▶ _WHAT IS NEEDED_
Wherever the word "true" occurs in the listing below, copy that whole line.

══ DATA FOR REVIEW

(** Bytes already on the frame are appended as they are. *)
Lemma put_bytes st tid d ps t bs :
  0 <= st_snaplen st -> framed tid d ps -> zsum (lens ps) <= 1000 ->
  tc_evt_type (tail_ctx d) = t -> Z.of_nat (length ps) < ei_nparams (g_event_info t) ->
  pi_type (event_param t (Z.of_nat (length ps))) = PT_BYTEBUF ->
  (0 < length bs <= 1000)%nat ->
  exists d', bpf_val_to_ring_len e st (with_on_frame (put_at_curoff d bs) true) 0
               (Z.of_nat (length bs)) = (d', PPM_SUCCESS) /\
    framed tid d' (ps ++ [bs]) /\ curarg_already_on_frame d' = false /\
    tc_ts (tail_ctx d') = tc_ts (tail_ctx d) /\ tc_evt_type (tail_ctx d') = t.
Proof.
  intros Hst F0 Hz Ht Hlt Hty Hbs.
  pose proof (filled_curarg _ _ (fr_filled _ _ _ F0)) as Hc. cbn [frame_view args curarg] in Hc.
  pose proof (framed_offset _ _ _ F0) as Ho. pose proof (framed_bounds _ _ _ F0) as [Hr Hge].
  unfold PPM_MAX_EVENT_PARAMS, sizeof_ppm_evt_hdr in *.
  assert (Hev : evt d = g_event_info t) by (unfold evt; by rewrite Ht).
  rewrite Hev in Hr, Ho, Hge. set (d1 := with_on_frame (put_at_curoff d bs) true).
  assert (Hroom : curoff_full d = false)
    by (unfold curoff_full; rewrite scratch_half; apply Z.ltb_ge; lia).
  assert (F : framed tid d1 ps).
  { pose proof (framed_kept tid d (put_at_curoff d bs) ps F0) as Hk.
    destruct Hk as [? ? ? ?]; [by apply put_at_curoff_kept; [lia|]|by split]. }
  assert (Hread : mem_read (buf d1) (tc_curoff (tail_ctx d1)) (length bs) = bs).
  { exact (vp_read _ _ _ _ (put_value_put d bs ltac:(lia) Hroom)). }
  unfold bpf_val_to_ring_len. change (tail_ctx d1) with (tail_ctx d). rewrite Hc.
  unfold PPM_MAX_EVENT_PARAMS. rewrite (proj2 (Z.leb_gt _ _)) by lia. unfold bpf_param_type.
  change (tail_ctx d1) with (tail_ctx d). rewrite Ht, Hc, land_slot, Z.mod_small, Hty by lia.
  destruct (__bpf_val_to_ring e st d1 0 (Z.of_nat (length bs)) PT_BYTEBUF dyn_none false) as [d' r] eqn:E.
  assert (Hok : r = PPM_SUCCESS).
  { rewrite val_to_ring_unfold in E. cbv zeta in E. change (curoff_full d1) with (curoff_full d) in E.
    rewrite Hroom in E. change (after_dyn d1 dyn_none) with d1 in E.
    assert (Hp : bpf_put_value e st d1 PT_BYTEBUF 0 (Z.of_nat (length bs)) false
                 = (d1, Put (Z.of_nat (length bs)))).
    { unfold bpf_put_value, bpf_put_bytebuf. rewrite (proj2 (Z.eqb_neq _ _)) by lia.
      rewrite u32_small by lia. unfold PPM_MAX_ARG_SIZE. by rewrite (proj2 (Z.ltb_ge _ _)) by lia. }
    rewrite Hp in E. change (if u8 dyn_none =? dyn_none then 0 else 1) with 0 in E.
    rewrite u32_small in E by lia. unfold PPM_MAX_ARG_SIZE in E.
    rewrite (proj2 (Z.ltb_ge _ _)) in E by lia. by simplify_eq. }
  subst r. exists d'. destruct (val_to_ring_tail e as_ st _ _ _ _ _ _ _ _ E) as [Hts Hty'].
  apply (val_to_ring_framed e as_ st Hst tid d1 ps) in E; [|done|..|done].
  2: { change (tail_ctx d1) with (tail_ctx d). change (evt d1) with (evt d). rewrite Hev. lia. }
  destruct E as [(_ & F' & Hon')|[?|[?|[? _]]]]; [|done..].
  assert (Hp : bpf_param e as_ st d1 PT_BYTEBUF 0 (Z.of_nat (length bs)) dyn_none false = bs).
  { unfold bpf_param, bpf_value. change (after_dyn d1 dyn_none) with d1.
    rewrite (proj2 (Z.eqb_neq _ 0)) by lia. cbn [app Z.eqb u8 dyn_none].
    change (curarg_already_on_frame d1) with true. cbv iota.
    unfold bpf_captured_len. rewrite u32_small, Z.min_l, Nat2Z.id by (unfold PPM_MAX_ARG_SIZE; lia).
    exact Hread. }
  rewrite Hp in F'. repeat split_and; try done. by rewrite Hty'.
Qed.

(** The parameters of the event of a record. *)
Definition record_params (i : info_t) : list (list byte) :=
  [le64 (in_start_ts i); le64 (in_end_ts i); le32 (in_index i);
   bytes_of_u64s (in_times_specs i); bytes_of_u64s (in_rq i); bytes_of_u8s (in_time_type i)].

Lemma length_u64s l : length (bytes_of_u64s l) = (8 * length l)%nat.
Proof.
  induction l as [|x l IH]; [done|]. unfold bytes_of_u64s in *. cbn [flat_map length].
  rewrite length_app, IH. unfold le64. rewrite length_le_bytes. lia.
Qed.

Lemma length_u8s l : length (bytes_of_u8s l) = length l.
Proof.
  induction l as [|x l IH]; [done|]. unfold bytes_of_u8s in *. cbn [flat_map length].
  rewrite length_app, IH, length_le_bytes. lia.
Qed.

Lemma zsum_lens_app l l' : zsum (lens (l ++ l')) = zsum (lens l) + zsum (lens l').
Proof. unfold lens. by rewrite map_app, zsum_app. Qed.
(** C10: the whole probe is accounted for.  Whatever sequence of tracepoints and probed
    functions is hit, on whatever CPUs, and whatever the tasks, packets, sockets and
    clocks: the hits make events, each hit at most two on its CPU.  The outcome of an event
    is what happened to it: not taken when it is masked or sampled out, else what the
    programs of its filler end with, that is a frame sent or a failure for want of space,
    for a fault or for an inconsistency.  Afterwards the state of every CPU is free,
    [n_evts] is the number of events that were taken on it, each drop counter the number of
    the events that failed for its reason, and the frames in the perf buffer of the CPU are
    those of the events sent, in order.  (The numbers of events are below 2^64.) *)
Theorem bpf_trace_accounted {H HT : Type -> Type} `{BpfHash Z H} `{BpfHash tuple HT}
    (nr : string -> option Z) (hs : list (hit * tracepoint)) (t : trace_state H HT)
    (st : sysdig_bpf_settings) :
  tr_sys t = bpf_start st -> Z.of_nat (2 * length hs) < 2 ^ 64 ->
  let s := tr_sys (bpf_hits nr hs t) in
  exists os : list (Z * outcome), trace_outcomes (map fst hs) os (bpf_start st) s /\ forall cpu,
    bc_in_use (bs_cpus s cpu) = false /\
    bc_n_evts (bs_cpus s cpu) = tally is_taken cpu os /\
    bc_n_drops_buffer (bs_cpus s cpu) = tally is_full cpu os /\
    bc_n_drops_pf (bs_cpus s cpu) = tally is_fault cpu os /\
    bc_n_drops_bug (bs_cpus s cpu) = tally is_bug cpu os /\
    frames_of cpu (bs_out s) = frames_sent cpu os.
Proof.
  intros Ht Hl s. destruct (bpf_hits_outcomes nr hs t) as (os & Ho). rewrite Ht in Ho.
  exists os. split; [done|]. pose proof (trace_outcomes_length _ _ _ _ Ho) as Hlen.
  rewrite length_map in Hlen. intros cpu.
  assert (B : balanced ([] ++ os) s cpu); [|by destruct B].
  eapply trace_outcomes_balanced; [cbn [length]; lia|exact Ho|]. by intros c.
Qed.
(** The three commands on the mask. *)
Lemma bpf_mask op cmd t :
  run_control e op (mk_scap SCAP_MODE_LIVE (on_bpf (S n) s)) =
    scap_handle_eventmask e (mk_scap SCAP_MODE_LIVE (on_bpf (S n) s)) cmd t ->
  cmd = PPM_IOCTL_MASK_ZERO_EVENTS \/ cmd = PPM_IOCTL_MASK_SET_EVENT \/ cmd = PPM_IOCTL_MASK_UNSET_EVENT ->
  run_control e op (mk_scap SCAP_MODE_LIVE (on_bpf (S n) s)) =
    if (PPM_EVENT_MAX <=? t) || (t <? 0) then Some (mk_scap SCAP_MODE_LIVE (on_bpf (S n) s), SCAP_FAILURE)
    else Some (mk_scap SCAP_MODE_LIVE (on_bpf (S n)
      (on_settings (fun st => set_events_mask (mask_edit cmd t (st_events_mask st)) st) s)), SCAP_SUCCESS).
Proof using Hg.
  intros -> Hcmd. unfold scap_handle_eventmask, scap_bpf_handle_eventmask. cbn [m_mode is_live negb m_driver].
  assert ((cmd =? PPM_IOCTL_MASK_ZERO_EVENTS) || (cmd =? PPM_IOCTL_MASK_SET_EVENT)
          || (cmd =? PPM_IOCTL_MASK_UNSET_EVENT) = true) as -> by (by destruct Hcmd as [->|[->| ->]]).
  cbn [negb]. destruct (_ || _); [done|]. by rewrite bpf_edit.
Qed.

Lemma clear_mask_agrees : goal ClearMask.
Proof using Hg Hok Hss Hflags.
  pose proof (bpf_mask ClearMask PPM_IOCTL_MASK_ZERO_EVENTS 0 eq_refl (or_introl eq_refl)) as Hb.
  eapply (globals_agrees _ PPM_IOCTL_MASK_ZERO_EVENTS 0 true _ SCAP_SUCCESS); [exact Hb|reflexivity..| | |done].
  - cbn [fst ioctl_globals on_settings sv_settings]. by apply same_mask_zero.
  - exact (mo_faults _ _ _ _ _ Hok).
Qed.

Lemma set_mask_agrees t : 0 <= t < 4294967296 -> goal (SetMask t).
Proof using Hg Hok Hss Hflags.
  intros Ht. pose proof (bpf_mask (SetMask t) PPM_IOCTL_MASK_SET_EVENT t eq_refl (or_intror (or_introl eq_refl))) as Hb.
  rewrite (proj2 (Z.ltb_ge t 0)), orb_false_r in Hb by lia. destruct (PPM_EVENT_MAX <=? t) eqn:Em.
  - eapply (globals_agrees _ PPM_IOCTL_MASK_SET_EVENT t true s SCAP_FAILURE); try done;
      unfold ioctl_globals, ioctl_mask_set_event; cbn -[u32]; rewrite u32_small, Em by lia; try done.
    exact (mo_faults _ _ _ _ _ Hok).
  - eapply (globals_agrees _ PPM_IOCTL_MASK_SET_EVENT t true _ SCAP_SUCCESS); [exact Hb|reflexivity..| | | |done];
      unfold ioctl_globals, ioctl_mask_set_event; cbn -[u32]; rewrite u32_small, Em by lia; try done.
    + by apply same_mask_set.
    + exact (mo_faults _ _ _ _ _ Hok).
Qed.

════

▶ _ANSWER SECTION_
  exists d', bpf_val_to_ring_len e st (with_on_frame (put_at_curoff d bs) true) 0
  rewrite Hev in Hr, Ho, Hge. set (d1 := with_on_frame (put_at_curoff d bs) true).
    change (curarg_already_on_frame d1) with true. cbv iota.
          || (cmd =? PPM_IOCTL_MASK_UNSET_EVENT) = true) as -> by (by destruct Hcmd as [->|[->| ->]]).
  eapply (globals_agrees _ PPM_IOCTL_MASK_ZERO_EVENTS 0 true _ SCAP_SUCCESS); [exact Hb|reflexivity..| | |done].
  - eapply (globals_agrees _ PPM_IOCTL_MASK_SET_EVENT t true s SCAP_FAILURE); try done;
  - eapply (globals_agrees _ PPM_IOCTL_MASK_SET_EVENT t true _ SCAP_SUCCESS); [exact Hb|reflexivity..| | | |done];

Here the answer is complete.